● AIM OF THE EXERCISE
Of the lines listed below, return exactly those that run from the line containing "rewrite Ht1. by" through the line containing "rewrite lookup_delete_eq in", both included.

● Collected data
--------------------------------

Lemma stop_streams w l :
  (∀ k a, (k, a) ∈ l → is_Some (w_subs w !! a)) → registry_ok (lookup (w_tele w)) →
  ∃ w', each stop_stream l w = (w', Ok tt) ∧ w_subs w' = w_subs w ∧
    StreamSub (w_ses w') = foldl (λ m kv, delete kv.1 m) (StreamSub (w_ses w)) l ∧
    registry_ok (lookup (w_tele w')) ∧
    ∀ q id, (ids_of w l id → group (lookup (w_tele w')) q !! id = None) ∧
            (¬ ids_of w l id → group (lookup (w_tele w')) q !! id = group (lookup (w_tele w)) q !! id).
Proof.
  revert w. induction l as [|[k a] l IH]; intros w Hl Hok.
  { exists w. split; [done|]. split_and!; try done. intros q id. split; [by intros (? & ? & ? & ?%elem_of_nil & _)|done]. }
  destruct (Hl k a) as [sub Hsub]; [set_solver|].
  cbn [each]. unfold mbind at 1, M_bind at 1.
  assert (∃ w1, stop_stream (k, a) w = (w1, Ok tt) ∧ w_subs w1 = w_subs w ∧
    StreamSub (w_ses w1) = delete k (StreamSub (w_ses w)) ∧ w_tele w1 = unregister (w_tele w) (mkSub a (sub_ID sub)))
    as (w1 & -> & Hs1 & Hm1 & Ht1).
  { unfold stop_stream, deleteStreamDynamicSubscriptionInfo, mbind, M_bind, deref. cbn [fst snd]. rewrite Hsub. cbn.
    rewrite Hsub. eexists. split; [done|]. done. }
  destruct (IH w1) as (w' & Hw' & Hs & Hm & Hok' & Hg).
  { intros k' a' Hin. rewrite Hs1. apply (Hl k'). set_solver. }
  { rewrite Ht1. by apply unregister_ok. }
  exists w'. split; [exact Hw'|]. split; [by rewrite Hs|]. split; [by rewrite Hm, Hm1|]. split; [done|].
  assert (∀ id, ids_of w ((k, a) :: l) id ↔ id = sub_ID sub ∨ ids_of w1 l id) as Hids.
  { intros id. unfold ids_of. rewrite Hs1. split.
    - intros (k' & a' & s & [[= -> ->]|Hin]%elem_of_cons & Hs' & <-); [left; congruence|right; by eauto 10].
    - intros [->|(k' & a' & s & Hin & ? & ?)]; [exists k, a, sub|exists k', a', s]; set_solver. }
  intros q id. destruct (Hg q id) as [Hg1 Hg2]. rewrite Hids. rewrite Ht1, unregister_group in Hg2. cbn [sp_ID] in Hg2.
  split.
  - intros [->|Hin]; [|by apply Hg1]. destruct (Hg q (sub_ID sub)) as [Hn1 Hn2].
    destruct (group (lookup (w_tele w')) q !! sub_ID sub) as [s|] eqn:Hsome; [|done].
    assert (¬ ids_of w1 l (sub_ID sub)) as Hno by (intros Hin; specialize (Hn1 Hin); congruence).
    specialize (Hn2 Hno). rewrite Ht1, unregister_group in Hn2. cbn [sp_ID] in Hn2.
    rewrite lookup_delete_eq in Hn2. congruence.
  - intros Hno. rewrite Hg2 by tauto. by rewrite lookup_delete_ne by naive_solver.
Qed.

--------------------------------

● RESULT FOR THIS EXERCISE
  { rewrite Ht1. by apply unregister_ok. }
  exists w'. split; [exact Hw'|]. split; [by rewrite Hs|]. split; [by rewrite Hm, Hm1|]. split; [done|].
  assert (∀ id, ids_of w ((k, a) :: l) id ↔ id = sub_ID sub ∨ ids_of w1 l id) as Hids.
  { intros id. unfold ids_of. rewrite Hs1. split.
    - intros (k' & a' & s & [[= -> ->]|Hin]%elem_of_cons & Hs' & <-); [left; congruence|right; by eauto 10].
    - intros [->|(k' & a' & s & Hin & ? & ?)]; [exists k, a, sub|exists k', a', s]; set_solver. }
  intros q id. destruct (Hg q id) as [Hg1 Hg2]. rewrite Hids. rewrite Ht1, unregister_group in Hg2. cbn [sp_ID] in Hg2.
  split.
  - intros [->|Hin]; [|by apply Hg1]. destruct (Hg q (sub_ID sub)) as [Hn1 Hn2].
    destruct (group (lookup (w_tele w')) q !! sub_ID sub) as [s|] eqn:Hsome; [|done].
    assert (¬ ids_of w1 l (sub_ID sub)) as Hno by (intros Hin; specialize (Hn1 Hin); congruence).
    specialize (Hn2 Hno). rewrite Ht1, unregister_group in Hn2. cbn [sp_ID] in Hn2.
    rewrite lookup_delete_eq in Hn2. congruence.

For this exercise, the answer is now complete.